Abdoul Wahab Soumana
Le Conseil régional de la jeunesse, à l’instar des autres structures de jeunes, joue un rôle important dans le développement du Niger. Aujourd’hui encore, les jeunes, comme les autres composantes de la société, occupent une place stratégique dans le cadre de l’enracinement de la nouvelle vision entreprise par les autorités actuelles du Niger, à savoir le Conseil national pour la sauvegarde de la patrie (CNSP). Dans ce entretien, le président du Conseil régional de la jeunesse de Niamey (CRJ), M. Abdoul Wahab Soumana, évoque certaines actions que ce conseil mène ainsi que les défis auxquels il fait face.
Selon le président du Conseil régional de la jeunesse de Niamey, le CRJ constitue un cadre institutionnel de dialogue, de coordination et de participation citoyenne, permettant aux jeunes d’être des acteurs organisés, consultés et impliqués dans les dynamiques de gouvernance et de développement. « Le CRJ a pour missions de coordonner la concertation et la consultation des associations, mouvements et collectifs d’organisations de jeunes légalement reconnus dans la région sur toutes les préoccupations d’intérêt général de la jeunesse ; de formuler des propositions et d’émettre des avis visant à orienter, améliorer et suivre l’élaboration, la mise en œuvre et l’évaluation des politiques publiques de la jeunesse au niveau local ; de développer des relations de coopération entre les partenaires nationaux, bilatéraux et internationaux et les organisations de jeunesse de la région de Niamey ; d’encourager et de promouvoir les bonnes pratiques de participation des jeunes au développement local, national et international », a-t-il précisé.

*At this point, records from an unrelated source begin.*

(** X1: when an input of [parallel] fails and the others resolve, some
    before and at least one after the failure, the join does not fail: it
    resolves, at the last settlement, to the list of results with [None]
    in the place of the failed input. *)
Theorem parallel_reports_failed_input_as_None n (fs ord1 ord2 : list fid) f e r h :
  (forall g, g ∈ fs -> fresh h g) -> is_Exception e = true ->
  NoDup (ord1 ++ f :: ord2) -> (forall g, g ∈ ord1 ++ f :: ord2 <-> g ∈ fs) ->
  ord2 ≠ [] ->
  exists h1 h2 h3 h4,
    parallel (call (S n)) (map VFuture fs) h = Ok (length (futs h)) h1 /\
    resolve_all (S n) ord1 r h1 = Ok tt h2 /\
    set_exception (call (S n)) f e h2 = Ok tt h3 /\
    futs h3 !! length (futs h) = Some (mkFuture Pending []) /\
    resolve_all (S n) ord2 r h3 = Ok tt h4 /\
    futs h4 !! length (futs h)
    = Some (mkFuture
              (Resolved (VList (map (fun g => if decide (g = f) then VNone else r g) (uniq fs))))
              []).
Proof.
  intros Hfresh He Hnd Hall Hne2.
  apply NoDup_app in Hnd as (Hnd1 & Hdisj & Hnd2).
  apply NoDup_cons in Hnd2 as [Hf2 Hnd2].
  assert (Hf1 : f ∉ ord1) by (intros Hin; apply (Hdisj f Hin); left).
  assert (Hfin : f ∈ fs) by (apply Hall; apply elem_of_app; right; left).
  destruct (parallel_pending (call (S n)) fs h) as (F' & Hpar & Hlen & Hrf & Hlook).
  { intros g Hg. exists []. apply Hfresh, Hg. }
  set (rf := length (futs h)) in *. set (j := length (joins h)) in *.
  set (res0 := odict_fromkeys (map VFuture fs)) in *.
  set (h1 := mkHeap F' (joins h ++ [mkJoin (map VFuture fs) res0 rf]) (coros h) (app_log h)) in *.
  assert (Hlt : forall g, g ∈ fs -> g < rf).
  { intros g Hg. apply Hfresh, lookup_lt_Some in Hg. exact Hg. }
  assert (Hj1 : joins h1 !! j = Some (mkJoin (map VFuture fs) res0 rf))
    by (apply list_lookup_middle; reflexivity).
  assert (Hp1 : forall g, g ∈ fs ->
            futs h1 !! g = Some (mkFuture Pending (replicate (occ g fs) (CbDone j)))).
  { intros g Hg. cbn [futs h1]. rewrite Hlook by (apply Hlt, Hg).
    rewrite (Hfresh g Hg). reflexivity. }
  pose proof (join_progress n j rf r ord1 fs res0 h1 Hnd1) as Hprog.
  rewrite Hj1 in Hprog. specialize (Hprog
    ltac:(intros g Hg; apply Hall; apply elem_of_app; left; exact Hg)
    ltac:(exists f; split; assumption) eq_refl Hp1).
  set (pend2 := filter (fun x => x ∉ ord1) fs) in *.
  set (res2 := results_after res0 ord1 r) in *.
  set (h2 := mkHeap (resolved_futs (futs h1) ord1 r)
               (<[j := mkJoin (map VFuture pend2) res2 rf]> (joins h1)) (coros h1) (app_log h1)) in *.
  assert (Hjlt : j < length (joins h1)) by (eapply lookup_lt_Some; exact Hj1).
  assert (Hj2 : joins h2 !! j = Some (mkJoin (map VFuture pend2) res2 rf))
    by (apply list_lookup_insert_eq; exact Hjlt).
  assert (Hp2 : forall g, g ∈ pend2 ->
            futs h2 !! g = Some (mkFuture Pending (replicate (occ g pend2) (CbDone j)))).
  { intros g Hg. apply list_elem_of_filter in Hg as [Hgn Hg]. cbn [futs h2].
    rewrite resolved_futs_other by exact Hgn. unfold pend2.
    rewrite occ_filter_notin by exact Hgn. apply Hp1, Hg. }
  assert (Hfp2 : f ∈ pend2) by (apply list_elem_of_filter; split; assumption).
  pose proof (fail_input n j f e h2 pend2 res2 rf He Hj2 (Hp2 f Hfp2)) as Hfail.
  set (pend3 := filter (fun x => x ≠ f) pend2) in *.
  set (h3 := mkHeap (<[f := mkFuture (Failed e) []]> (futs h2))
               (<[j := mkJoin (map VFuture pend3) res2 rf]> (joins h2)) (coros h2)
               (app_log h2 ++ replicate (occ f pend2) e)) in *.
  assert (Hmem3 : forall g, g ∈ ord2 <-> g ∈ pend3).
  { intros g. unfold pend3, pend2. rewrite !list_elem_of_filter, <- Hall, elem_of_app, elem_of_cons.
    split.
    - intros Hg. split; [intros ->; contradiction|].
      split; [intros Hg1; apply (Hdisj g Hg1); right; exact Hg|auto].
    - intros (Hgf & Hg1 & [Hg|[Hg|Hg]]); [contradiction|contradiction|exact Hg]. }
  assert (Hj3 : joins h3 !! j = Some (mkJoin (map VFuture pend3) res2 rf)).
  { apply list_lookup_insert_eq. eapply lookup_lt_Some. exact Hj2. }
  assert (Hp3 : forall g, g ∈ pend3 ->
            futs h3 !! g = Some (mkFuture Pending (replicate (occ g pend3) (CbDone j)))).
  { intros g Hg. apply list_elem_of_filter in Hg as [Hgf Hg]. cbn [futs h3].
    rewrite list_lookup_insert_ne by congruence. unfold pend3.
    rewrite occ_filter_ne by exact Hgf. apply Hp2, Hg. }
  assert (Hrfn : forall ord : list fid, (forall g, g ∈ ord -> g ∈ fs) -> rf ∉ ord).
  { intros ord Hsub Hin. apply Hsub, Hlt in Hin. lia. }
  assert (Hrf3 : futs h3 !! rf = Some (mkFuture Pending [])).
  { cbn [futs h3 h2 h1]. rewrite list_lookup_insert_ne by (apply Hlt in Hfin; lia).
    rewrite resolved_futs_other; [exact Hrf|].
    apply Hrfn. intros g Hg. apply Hall; apply elem_of_app. left. exact Hg. }
  exists h1, h2, h3. eexists.
  split; [exact Hpar|]. split; [exact Hprog|]. split; [exact Hfail|]. split; [exact Hrf3|].
  rewrite (join_completes n j rf r ord2 pend3 res2 h3 Hnd2 Hmem3 Hne2 Hj3 Hp3).
  assert (Hrf4 : resolved_futs (futs h3) ord2 r !! rf = Some (mkFuture Pending [])).
  { rewrite resolved_futs_other; [exact Hrf3|].
    apply Hrfn. intros g Hg. apply Hall; apply elem_of_app. right. right. exact Hg. }
  unfold bind, logged, try_except. rewrite set_result_no_callbacks by exact Hrf4.
  split; [reflexivity|]. cbn [futs set_futs].
  rewrite list_lookup_insert_eq by (eapply lookup_lt_Some; exact Hrf4).
  do 4 f_equal. unfold res2, res0. rewrite odict_fromkeys_futures.
  assert (Hsub1 : forall g, g ∈ ord1 -> g ∈ uniq fs)
    by (intros g Hg; apply uniq_elem; apply Hall; apply elem_of_app; left; exact Hg).
  assert (Hsub2 : forall g, g ∈ ord2 -> g ∈ uniq fs)
    by (intros g Hg; apply uniq_elem; apply Hall; apply elem_of_app; right; right; exact Hg).
  rewrite results_after_entries by (auto using uniq_NoDup).
  rewrite results_after_entries by (auto using uniq_NoDup).
  rewrite map_map. apply map_ext_in. intros g Hg. unfold entry. cbn [snd].
  apply list_elem_of_In in Hg. apply (proj1 (uniq_elem _ _)) in Hg.
  apply (proj2 (Hall _)) in Hg.
  apply elem_of_app in Hg as [Hg|Hg]; [|apply elem_of_cons in Hg as [->|Hg]].
  - rewrite (decide_False (P := g ∈ ord2)) by (intros Hg2; apply (Hdisj g Hg); right; exact Hg2).
    rewrite decide_True by exact Hg.
    rewrite decide_False by (intros ->; contradiction). reflexivity.
  - rewrite (decide_False (P := f ∈ ord2)) by exact Hf2.
    rewrite decide_False by exact Hf1. rewrite decide_True by reflexivity. reflexivity.
  - rewrite decide_True by exact Hg.
    rewrite decide_False by (intros ->; contradiction). reflexivity.
Qed.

M. Abdoul Wahab Soumana a reconnu que le chômage et l’inactivité des jeunes constituent aujourd’hui l’un des défis sociaux et économiques les plus préoccupants au Niger, en particulier dans la région de Niamey. « Les données disponibles au niveau régional indiquent une situation alarmante. Ainsi, près de 7 jeunes sur 10 ne sont ni à l’école, ni en formation, ni en emploi. Cette réalité, combinée à une pression démographique très forte — environ 70 % de la population nigérienne a moins de 35 ans — accentue chaque année les risques de précarité, d’exclusion sociale et de fragilisation de la cohésion sociale », a-t-il ajouté. Selon lui, le CRJ de Niamey a fait de la lutte contre le chômage et l’inactivité des jeunes une priorité stratégique, en adoptant une approche pragmatique, inclusive et orientée vers l’action. « Concrètement, plusieurs initiatives ont été mises en œuvre à travers des formations en éveil entrepreneurial afin de développer chez les jeunes une culture de l’initiative et de l’auto-emploi ; des programmes de formation en informatique et en inclusion financière visant à renforcer l’employabilité et l’autonomie économique ; des formations en activités génératrices de revenus au profit des jeunes femmes, notamment dans la transformation artisanale et les produits locaux, avec remise d’attestations et accompagnement ; ainsi que la promotion de secteurs porteurs tels que l’agriculture, le numérique et l’économie verte », a-t-il indiqué.
Parallèlement, souligne le président du Conseil régional de la jeunesse de Niamey, le CRJ mène un plaidoyer constant auprès des autorités et des partenaires afin que les politiques publiques d’emploi, de formation et de financement prennent pleinement en compte cette frange importante de jeunes exclus des circuits classiques. « L’objectif est de faire de la jeunesse de Niamey une force de proposition structurée et crédible, capable de contribuer à l’élaboration, au suivi et à l’évaluation des politiques publiques locales », a-t-il affirmé. Le président du CRJ de Niamey souligne enfin que l’éducation et la formation constituent le socle de toute transformation durable et un levier central de la refondation. « Dans cette dynamique, le CRJ de Niamey a mené des actions communautaires concrètes en milieu scolaire, notamment la réhabilitation de salles de classe de l’école Foulan Koira, en collaboration avec l’ANASEM et SFC, afin d’offrir aux élèves un cadre d’apprentissage plus digne et plus propice à la réussite », a-t-il conclu.